- Problem details -
From the listing below, copy only the lines from the line that contains "(* ===== verification/XmlRecords.v ===== *)" to the line that contains "the names of", counting those two lines as part of the copy.
+-------+
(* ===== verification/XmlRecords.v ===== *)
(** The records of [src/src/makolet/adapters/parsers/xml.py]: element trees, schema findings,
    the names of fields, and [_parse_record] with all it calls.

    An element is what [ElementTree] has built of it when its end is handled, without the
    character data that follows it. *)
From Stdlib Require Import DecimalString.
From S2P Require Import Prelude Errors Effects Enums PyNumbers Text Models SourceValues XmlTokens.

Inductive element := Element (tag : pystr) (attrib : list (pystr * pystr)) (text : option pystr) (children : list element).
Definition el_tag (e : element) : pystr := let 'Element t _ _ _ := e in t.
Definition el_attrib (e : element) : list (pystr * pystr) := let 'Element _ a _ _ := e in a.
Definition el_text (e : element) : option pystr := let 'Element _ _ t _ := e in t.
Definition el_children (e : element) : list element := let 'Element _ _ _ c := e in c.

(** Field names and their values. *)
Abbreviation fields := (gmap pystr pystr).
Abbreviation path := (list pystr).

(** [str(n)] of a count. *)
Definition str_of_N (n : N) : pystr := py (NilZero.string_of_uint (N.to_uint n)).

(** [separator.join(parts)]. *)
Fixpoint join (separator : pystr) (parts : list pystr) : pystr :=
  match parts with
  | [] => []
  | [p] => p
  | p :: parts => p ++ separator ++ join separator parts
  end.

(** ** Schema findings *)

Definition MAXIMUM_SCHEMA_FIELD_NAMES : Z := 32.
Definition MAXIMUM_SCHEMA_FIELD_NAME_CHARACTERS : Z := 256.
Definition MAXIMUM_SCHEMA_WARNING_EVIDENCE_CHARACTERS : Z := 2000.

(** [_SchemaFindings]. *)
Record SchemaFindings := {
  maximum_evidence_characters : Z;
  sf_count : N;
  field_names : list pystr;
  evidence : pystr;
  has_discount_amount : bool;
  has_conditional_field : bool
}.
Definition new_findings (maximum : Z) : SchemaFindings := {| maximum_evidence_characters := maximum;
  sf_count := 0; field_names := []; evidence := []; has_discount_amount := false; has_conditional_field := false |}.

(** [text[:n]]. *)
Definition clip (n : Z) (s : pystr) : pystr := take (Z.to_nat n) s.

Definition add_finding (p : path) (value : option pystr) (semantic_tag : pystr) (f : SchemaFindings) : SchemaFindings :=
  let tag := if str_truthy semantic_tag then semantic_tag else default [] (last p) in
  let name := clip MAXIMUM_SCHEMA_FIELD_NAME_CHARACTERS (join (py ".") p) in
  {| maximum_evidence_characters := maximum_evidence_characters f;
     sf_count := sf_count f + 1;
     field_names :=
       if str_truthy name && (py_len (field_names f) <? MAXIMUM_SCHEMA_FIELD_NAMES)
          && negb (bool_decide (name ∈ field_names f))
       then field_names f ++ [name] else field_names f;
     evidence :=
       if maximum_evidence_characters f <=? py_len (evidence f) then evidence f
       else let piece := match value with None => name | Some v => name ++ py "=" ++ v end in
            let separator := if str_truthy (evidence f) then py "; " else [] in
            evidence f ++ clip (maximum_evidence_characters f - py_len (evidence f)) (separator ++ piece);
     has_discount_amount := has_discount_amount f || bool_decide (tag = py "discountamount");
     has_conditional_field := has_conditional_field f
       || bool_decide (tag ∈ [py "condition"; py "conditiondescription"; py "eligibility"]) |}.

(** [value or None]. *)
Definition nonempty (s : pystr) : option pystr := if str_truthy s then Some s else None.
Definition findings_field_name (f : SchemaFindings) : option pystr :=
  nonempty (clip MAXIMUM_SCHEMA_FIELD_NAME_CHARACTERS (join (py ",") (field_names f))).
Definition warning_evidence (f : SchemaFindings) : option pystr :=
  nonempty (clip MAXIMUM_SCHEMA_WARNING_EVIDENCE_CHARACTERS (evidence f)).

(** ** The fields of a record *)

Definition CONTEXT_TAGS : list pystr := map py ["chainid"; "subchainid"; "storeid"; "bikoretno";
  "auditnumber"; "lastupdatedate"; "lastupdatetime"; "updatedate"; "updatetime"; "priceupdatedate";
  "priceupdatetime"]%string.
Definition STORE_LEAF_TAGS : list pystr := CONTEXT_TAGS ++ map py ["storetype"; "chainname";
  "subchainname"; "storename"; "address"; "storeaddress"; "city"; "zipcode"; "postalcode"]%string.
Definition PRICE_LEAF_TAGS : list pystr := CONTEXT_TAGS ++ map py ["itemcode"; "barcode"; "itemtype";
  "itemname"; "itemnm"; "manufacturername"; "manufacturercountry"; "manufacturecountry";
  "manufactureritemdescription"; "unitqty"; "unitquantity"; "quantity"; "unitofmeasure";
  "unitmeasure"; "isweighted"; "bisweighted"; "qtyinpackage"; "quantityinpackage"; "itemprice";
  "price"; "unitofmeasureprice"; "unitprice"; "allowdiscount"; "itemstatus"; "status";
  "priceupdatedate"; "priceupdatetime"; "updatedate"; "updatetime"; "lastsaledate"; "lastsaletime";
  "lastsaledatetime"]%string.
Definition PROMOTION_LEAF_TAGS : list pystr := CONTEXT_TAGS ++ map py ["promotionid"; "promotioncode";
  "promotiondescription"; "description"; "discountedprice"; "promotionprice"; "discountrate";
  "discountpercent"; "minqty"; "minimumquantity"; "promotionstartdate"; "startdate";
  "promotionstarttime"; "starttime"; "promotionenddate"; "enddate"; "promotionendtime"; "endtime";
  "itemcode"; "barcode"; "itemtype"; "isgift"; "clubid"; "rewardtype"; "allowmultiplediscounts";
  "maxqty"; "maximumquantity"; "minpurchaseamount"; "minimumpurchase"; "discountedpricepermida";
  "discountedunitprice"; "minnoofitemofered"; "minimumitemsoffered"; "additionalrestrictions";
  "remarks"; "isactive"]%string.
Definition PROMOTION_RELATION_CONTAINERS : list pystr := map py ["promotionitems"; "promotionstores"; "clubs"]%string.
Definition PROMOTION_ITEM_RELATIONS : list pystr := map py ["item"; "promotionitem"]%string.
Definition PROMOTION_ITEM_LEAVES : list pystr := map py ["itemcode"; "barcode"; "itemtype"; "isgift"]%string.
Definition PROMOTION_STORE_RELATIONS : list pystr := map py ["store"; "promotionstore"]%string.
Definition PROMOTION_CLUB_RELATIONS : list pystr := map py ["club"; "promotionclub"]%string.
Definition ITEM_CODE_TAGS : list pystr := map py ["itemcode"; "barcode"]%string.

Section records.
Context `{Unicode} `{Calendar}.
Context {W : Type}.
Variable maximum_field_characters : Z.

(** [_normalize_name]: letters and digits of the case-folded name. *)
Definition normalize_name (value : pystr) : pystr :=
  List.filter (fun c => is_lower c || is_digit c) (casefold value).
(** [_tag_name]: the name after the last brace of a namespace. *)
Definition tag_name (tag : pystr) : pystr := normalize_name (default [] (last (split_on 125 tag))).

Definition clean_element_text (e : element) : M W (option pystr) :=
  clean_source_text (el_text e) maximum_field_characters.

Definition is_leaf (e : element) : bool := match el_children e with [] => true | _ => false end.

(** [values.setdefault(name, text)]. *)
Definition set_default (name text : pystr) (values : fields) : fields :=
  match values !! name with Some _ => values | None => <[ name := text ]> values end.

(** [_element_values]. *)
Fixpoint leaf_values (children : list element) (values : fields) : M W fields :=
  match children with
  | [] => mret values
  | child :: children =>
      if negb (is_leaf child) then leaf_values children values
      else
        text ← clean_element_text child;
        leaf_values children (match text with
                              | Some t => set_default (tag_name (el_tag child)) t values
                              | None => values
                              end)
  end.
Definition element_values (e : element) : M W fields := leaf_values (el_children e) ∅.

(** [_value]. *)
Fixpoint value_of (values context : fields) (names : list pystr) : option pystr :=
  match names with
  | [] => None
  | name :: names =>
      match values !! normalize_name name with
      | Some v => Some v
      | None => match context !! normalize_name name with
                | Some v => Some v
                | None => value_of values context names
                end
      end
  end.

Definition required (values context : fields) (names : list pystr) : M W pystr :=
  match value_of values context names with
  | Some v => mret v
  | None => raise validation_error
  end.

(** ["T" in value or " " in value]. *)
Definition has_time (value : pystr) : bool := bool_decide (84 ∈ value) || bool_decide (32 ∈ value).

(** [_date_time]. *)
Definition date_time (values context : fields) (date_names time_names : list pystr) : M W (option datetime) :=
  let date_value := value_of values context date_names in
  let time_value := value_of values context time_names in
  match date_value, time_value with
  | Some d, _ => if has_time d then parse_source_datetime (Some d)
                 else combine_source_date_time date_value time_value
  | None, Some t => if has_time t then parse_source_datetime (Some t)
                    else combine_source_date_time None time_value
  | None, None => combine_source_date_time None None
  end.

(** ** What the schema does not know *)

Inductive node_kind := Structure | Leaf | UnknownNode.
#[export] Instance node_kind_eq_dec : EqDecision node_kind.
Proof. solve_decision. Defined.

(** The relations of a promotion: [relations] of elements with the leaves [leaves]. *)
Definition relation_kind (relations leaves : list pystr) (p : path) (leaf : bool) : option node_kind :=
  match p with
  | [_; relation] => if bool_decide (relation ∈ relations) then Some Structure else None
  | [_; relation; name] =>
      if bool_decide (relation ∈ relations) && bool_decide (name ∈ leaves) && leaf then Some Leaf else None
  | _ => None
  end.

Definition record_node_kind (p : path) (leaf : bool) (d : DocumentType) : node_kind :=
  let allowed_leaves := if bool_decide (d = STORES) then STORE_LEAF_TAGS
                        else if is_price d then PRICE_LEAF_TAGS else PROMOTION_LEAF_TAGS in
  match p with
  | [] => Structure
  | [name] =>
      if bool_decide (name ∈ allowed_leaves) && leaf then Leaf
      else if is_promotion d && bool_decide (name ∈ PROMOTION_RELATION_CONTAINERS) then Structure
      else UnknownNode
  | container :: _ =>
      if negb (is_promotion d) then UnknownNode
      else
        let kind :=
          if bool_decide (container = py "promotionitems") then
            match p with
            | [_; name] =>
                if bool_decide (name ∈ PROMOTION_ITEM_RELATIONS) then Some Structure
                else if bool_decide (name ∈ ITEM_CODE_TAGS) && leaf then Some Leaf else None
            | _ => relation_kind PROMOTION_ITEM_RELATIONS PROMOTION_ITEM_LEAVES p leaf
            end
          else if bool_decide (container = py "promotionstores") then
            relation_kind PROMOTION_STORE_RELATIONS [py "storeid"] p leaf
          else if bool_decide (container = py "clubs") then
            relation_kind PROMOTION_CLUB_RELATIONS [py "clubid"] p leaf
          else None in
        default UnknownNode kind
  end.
+-------+
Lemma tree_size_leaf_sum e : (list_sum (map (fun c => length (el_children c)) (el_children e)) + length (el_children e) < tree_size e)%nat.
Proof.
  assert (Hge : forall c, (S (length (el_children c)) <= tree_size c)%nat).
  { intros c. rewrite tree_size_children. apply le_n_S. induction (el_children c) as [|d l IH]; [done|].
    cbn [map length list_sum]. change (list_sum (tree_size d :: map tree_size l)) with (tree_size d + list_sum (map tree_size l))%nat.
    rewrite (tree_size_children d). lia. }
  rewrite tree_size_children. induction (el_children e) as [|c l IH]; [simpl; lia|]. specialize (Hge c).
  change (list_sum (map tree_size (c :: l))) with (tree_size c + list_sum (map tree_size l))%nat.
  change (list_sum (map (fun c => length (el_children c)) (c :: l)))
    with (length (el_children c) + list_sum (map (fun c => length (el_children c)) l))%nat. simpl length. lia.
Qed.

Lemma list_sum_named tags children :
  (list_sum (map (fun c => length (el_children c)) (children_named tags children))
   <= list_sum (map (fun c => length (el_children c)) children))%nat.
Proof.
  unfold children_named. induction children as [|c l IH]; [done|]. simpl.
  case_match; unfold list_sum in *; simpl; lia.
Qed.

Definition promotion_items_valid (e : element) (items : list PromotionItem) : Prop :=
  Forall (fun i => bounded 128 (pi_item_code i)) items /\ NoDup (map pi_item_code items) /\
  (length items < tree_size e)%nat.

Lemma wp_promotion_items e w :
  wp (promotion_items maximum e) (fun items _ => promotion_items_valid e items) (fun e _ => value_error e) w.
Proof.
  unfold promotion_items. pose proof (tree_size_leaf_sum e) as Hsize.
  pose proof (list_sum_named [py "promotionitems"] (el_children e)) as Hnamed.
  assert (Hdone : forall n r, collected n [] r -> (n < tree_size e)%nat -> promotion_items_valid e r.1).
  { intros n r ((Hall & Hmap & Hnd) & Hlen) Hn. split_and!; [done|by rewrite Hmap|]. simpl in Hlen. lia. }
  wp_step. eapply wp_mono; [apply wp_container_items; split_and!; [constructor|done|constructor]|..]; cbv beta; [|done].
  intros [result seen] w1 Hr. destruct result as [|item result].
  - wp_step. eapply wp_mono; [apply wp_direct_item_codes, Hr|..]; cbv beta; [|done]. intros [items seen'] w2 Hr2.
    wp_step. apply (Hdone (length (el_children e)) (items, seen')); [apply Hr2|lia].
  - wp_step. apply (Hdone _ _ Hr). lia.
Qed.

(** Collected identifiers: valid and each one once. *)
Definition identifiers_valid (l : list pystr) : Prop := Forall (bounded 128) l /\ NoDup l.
+-------+
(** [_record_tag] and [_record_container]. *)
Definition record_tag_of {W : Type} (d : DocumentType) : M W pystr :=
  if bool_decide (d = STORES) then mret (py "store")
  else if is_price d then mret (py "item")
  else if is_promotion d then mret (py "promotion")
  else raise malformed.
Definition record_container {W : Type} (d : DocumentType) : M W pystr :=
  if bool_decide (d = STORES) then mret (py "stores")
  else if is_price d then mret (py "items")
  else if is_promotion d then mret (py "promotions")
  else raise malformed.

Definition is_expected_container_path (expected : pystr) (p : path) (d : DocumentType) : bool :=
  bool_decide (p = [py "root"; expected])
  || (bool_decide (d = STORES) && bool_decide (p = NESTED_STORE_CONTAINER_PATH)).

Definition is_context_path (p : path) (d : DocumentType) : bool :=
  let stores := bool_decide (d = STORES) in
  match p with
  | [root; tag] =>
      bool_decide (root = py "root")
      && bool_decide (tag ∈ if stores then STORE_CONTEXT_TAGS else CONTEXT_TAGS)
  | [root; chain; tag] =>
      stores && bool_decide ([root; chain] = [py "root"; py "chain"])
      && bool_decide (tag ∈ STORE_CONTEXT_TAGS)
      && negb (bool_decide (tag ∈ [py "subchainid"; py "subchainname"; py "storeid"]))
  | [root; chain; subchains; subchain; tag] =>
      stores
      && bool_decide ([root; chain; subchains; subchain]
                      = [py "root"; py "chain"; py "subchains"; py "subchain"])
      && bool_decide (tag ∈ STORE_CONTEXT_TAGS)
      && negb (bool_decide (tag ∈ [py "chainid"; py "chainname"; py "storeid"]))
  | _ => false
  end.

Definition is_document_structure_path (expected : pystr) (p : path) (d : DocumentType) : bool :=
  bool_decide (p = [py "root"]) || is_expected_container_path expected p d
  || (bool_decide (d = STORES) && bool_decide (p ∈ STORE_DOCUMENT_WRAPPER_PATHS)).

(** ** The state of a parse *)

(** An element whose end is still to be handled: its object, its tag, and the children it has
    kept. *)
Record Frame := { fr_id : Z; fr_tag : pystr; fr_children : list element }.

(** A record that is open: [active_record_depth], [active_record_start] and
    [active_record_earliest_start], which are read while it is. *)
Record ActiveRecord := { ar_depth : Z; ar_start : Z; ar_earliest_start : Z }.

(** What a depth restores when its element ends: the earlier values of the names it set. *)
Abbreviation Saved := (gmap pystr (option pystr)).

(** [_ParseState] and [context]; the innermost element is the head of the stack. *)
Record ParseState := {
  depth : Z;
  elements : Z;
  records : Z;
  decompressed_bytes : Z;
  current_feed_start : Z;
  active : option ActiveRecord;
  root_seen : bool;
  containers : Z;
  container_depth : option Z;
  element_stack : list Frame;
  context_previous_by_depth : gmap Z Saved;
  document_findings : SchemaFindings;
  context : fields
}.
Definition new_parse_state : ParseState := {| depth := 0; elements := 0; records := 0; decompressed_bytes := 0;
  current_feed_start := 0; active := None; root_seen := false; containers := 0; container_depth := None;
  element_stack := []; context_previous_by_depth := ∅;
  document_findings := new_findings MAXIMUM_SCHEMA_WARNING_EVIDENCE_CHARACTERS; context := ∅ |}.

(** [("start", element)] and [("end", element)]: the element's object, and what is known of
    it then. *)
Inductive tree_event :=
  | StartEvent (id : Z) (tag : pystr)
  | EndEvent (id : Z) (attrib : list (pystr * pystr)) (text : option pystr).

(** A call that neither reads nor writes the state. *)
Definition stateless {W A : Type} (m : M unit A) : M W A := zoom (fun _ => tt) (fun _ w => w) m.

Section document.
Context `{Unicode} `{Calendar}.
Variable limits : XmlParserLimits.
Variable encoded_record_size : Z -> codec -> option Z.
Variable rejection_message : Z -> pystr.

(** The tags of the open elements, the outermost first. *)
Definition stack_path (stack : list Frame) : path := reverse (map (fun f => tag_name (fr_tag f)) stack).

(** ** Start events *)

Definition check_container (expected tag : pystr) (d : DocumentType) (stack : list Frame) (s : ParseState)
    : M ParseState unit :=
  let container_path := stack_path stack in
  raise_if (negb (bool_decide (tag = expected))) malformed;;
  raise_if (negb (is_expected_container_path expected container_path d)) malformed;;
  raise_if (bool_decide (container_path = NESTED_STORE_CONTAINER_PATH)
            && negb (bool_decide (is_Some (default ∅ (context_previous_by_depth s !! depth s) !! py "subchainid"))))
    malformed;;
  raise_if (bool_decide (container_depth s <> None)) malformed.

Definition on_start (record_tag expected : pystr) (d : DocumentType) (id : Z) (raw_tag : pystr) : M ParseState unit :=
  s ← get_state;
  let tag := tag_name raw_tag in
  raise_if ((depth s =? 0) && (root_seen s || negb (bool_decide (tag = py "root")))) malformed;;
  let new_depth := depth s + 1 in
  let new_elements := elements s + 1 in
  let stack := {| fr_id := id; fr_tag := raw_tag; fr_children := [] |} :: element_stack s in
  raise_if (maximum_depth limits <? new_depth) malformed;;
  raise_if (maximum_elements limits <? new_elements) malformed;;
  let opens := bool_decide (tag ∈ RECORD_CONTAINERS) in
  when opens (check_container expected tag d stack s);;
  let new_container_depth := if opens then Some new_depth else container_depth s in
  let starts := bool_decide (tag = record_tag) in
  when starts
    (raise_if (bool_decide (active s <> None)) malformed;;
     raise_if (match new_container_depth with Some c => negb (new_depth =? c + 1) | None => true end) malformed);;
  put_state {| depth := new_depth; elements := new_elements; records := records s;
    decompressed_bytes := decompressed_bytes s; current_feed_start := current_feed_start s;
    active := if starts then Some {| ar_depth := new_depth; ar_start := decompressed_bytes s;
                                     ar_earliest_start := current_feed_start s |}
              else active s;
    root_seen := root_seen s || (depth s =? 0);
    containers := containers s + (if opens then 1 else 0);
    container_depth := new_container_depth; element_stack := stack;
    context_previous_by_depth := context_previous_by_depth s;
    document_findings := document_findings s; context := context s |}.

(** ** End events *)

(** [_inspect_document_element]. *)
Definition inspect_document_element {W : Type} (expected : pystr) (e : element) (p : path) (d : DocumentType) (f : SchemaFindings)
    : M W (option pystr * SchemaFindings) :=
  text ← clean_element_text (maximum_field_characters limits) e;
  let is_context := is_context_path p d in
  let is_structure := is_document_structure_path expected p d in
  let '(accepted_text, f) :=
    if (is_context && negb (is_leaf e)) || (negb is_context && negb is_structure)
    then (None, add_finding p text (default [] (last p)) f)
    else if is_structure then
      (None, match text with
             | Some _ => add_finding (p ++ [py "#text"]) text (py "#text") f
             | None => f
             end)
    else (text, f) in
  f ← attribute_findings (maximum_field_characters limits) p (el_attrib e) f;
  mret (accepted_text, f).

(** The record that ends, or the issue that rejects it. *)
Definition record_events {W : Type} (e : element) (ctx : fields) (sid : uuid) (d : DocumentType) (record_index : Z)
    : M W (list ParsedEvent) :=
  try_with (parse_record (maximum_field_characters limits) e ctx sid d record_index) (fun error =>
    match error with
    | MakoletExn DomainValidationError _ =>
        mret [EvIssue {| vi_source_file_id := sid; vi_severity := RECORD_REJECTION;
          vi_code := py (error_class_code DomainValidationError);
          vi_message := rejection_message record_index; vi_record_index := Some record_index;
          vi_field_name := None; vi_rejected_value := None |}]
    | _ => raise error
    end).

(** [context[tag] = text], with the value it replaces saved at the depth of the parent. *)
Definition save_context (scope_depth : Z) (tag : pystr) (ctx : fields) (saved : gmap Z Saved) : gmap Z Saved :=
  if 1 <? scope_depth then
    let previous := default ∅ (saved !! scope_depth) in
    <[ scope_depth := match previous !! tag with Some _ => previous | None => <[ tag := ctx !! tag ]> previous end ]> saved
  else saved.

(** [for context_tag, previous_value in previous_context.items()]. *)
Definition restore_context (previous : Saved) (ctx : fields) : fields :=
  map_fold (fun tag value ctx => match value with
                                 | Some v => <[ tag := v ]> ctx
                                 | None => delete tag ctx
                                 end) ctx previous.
+-------+
- Expected answer -
(* ===== verification/XmlRecords.v ===== *)
(** The records of [src/src/makolet/adapters/parsers/xml.py]: element trees, schema findings,
    the names of fields, and [_parse_record] with all it calls.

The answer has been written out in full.